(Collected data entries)
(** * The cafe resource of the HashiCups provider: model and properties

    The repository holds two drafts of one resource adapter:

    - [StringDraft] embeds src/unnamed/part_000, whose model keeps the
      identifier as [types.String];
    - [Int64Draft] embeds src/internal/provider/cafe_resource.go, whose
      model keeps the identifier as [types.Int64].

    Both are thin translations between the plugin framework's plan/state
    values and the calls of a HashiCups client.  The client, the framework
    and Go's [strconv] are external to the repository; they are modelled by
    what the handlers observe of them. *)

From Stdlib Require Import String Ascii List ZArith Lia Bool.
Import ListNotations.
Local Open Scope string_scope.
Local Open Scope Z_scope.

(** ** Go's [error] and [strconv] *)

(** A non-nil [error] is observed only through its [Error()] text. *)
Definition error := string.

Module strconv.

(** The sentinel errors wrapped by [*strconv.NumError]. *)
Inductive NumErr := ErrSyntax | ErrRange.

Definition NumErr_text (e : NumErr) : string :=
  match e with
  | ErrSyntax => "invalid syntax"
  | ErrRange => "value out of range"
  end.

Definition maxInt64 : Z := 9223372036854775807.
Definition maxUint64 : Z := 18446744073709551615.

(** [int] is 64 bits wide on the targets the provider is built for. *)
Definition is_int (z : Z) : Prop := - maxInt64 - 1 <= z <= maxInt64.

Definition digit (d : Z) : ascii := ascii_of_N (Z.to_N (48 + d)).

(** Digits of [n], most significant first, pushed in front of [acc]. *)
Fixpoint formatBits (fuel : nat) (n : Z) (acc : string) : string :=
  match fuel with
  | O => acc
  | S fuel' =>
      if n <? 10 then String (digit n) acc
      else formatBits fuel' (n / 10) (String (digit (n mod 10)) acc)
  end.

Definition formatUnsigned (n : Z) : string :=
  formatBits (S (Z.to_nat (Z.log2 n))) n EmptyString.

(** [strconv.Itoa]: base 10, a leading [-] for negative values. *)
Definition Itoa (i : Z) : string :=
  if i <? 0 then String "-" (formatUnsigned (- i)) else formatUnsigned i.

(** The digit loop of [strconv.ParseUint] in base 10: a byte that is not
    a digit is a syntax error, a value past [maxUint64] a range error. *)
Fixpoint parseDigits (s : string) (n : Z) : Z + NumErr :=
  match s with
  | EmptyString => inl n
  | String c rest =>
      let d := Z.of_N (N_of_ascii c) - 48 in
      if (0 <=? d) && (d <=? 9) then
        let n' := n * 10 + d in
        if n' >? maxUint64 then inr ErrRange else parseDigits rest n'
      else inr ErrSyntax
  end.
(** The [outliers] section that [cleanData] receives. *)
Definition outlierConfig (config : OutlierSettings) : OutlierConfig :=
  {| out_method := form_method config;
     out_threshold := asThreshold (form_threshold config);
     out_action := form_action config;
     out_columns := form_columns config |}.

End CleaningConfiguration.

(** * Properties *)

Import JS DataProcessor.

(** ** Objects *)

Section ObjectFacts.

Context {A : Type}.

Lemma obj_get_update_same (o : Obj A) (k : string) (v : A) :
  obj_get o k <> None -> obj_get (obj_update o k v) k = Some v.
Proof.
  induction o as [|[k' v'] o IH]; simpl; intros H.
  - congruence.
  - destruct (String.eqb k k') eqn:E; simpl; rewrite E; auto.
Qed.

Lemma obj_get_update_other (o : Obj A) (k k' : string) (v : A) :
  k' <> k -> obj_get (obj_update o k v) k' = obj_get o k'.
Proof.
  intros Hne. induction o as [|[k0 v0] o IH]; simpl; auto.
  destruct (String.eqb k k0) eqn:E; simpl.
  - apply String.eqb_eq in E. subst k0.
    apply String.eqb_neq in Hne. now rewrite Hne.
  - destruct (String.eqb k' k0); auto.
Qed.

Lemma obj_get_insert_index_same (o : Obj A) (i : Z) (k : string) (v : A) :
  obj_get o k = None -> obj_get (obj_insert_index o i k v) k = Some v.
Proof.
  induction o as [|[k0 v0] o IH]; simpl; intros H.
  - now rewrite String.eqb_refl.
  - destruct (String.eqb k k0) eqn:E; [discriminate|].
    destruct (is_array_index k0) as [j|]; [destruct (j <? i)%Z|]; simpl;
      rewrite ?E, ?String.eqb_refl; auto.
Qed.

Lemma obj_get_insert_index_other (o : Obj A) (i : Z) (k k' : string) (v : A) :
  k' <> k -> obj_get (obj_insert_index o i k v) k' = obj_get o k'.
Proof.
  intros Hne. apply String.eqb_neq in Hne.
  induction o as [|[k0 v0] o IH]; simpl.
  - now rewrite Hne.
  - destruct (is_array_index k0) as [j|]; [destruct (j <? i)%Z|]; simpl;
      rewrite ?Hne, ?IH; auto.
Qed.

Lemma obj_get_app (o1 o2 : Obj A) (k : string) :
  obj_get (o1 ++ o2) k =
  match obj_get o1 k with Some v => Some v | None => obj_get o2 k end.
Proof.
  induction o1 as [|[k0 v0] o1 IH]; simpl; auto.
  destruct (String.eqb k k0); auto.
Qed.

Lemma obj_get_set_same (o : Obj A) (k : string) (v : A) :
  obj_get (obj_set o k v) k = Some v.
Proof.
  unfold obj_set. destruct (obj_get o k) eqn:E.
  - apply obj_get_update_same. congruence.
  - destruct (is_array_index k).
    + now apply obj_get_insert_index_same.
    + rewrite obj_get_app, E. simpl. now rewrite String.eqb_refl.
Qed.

---

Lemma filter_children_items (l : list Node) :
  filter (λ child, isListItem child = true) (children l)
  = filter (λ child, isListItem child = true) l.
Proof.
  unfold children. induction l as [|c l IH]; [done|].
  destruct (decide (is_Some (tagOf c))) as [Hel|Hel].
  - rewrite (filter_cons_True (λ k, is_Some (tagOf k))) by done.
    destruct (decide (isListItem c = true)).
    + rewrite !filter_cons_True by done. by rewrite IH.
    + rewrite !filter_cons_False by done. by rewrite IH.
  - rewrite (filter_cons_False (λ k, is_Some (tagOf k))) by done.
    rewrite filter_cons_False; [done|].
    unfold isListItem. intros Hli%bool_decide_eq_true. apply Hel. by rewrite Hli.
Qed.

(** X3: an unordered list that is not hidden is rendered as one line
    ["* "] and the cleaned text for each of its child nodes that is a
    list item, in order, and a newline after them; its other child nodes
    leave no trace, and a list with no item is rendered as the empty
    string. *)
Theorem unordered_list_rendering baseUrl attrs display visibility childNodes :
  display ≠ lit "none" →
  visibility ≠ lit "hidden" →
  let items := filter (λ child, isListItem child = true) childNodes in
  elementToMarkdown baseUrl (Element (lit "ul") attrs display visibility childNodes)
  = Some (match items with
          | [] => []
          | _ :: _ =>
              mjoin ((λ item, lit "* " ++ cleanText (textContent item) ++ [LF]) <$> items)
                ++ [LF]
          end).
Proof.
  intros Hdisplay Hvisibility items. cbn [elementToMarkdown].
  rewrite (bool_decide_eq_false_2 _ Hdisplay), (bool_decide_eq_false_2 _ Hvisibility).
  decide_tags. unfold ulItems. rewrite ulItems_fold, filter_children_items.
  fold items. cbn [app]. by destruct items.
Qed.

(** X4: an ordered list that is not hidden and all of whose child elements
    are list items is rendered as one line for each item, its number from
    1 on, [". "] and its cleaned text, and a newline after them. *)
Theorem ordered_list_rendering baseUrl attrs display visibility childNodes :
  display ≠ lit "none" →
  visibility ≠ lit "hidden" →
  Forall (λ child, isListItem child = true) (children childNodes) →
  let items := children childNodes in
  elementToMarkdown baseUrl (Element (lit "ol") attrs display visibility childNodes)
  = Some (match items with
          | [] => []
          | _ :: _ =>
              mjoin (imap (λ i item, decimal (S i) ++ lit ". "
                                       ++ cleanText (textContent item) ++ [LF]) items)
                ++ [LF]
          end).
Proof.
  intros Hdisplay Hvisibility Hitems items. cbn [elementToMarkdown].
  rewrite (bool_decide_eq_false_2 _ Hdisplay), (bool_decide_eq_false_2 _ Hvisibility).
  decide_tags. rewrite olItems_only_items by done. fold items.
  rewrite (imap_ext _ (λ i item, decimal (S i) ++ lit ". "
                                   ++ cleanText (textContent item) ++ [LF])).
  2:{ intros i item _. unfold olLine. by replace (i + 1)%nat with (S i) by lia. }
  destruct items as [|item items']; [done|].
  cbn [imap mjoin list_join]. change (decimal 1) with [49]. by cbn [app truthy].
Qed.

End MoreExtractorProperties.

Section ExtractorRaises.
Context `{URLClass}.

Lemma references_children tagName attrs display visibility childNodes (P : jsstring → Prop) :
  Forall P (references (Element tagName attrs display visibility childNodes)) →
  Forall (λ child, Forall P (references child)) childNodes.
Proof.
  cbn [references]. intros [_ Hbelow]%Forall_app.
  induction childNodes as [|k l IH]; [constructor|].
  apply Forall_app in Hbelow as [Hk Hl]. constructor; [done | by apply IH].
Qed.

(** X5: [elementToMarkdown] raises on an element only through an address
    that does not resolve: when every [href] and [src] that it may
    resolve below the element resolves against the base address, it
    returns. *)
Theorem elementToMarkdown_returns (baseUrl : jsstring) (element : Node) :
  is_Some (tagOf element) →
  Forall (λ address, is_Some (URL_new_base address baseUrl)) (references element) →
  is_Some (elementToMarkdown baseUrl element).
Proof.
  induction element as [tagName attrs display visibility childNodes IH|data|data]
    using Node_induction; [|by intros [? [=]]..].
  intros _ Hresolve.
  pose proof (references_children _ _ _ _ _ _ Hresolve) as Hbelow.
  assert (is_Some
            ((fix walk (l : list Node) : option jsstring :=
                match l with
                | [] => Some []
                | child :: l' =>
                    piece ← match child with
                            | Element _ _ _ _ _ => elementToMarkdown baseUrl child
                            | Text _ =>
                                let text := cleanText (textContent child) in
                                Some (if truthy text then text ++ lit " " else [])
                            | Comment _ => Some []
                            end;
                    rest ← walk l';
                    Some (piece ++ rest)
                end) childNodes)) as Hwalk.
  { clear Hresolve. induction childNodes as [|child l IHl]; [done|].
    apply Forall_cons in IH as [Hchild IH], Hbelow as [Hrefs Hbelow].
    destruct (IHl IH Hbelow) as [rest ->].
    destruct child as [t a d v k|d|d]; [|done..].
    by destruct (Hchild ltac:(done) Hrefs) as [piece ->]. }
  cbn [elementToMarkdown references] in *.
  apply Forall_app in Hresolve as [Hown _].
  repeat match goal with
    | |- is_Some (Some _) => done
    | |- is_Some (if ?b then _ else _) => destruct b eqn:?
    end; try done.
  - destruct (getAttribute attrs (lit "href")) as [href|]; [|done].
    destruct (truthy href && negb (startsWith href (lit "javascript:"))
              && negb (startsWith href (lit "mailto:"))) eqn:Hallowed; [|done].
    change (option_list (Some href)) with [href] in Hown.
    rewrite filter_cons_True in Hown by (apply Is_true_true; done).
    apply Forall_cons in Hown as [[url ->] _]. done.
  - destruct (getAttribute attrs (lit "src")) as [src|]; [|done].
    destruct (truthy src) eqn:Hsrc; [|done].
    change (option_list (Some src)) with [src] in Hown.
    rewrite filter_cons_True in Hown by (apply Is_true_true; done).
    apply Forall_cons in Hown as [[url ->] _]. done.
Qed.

---

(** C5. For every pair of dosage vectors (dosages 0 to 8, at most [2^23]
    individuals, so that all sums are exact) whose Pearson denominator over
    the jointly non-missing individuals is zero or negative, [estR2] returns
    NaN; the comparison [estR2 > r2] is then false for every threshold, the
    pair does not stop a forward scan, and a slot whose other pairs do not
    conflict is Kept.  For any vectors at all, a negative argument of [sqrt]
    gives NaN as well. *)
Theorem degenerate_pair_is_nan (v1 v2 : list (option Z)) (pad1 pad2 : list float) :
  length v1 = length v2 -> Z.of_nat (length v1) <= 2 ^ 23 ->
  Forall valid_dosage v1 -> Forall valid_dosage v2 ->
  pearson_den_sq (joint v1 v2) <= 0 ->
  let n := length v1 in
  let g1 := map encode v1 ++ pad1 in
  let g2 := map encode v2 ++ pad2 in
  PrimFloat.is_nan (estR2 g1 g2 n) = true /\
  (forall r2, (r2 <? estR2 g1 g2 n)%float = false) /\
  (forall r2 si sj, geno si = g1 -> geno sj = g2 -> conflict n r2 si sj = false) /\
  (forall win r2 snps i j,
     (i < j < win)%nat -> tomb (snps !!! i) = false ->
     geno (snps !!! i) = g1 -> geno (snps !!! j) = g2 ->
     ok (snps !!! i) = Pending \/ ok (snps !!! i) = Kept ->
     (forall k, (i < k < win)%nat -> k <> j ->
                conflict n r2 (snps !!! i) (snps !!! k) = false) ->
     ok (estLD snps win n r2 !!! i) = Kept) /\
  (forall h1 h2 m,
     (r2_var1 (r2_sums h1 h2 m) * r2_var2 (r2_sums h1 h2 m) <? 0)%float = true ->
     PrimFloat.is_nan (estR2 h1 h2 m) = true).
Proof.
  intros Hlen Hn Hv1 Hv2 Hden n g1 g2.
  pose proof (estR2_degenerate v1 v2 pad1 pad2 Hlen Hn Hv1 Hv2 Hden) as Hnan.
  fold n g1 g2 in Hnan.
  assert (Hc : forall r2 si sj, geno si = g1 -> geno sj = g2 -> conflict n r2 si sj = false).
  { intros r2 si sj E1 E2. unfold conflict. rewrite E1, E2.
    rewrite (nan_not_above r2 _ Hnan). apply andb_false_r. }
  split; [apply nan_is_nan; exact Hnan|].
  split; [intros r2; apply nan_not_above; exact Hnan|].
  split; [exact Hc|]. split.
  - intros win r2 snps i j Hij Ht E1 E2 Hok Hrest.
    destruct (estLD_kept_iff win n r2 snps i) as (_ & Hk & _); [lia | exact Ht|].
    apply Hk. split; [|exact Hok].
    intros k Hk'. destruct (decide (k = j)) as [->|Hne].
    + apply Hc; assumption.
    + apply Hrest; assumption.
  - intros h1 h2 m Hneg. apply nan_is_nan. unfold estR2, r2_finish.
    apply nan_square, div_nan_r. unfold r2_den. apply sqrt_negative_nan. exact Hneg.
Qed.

- Work order: Starting at the line above that holds "Definition error := string." and ending at the line that holds "(** [int] is", transcribe each line exactly and include no other lines.

- Solution to this problem:
Definition error := string.

Module strconv.

(** The sentinel errors wrapped by [*strconv.NumError]. *)
Inductive NumErr := ErrSyntax | ErrRange.

Definition NumErr_text (e : NumErr) : string :=
  match e with
  | ErrSyntax => "invalid syntax"
  | ErrRange => "value out of range"
  end.

Definition maxInt64 : Z := 9223372036854775807.
Definition maxUint64 : Z := 18446744073709551615.

(** [int] is 64 bits wide on the targets the provider is built for. *)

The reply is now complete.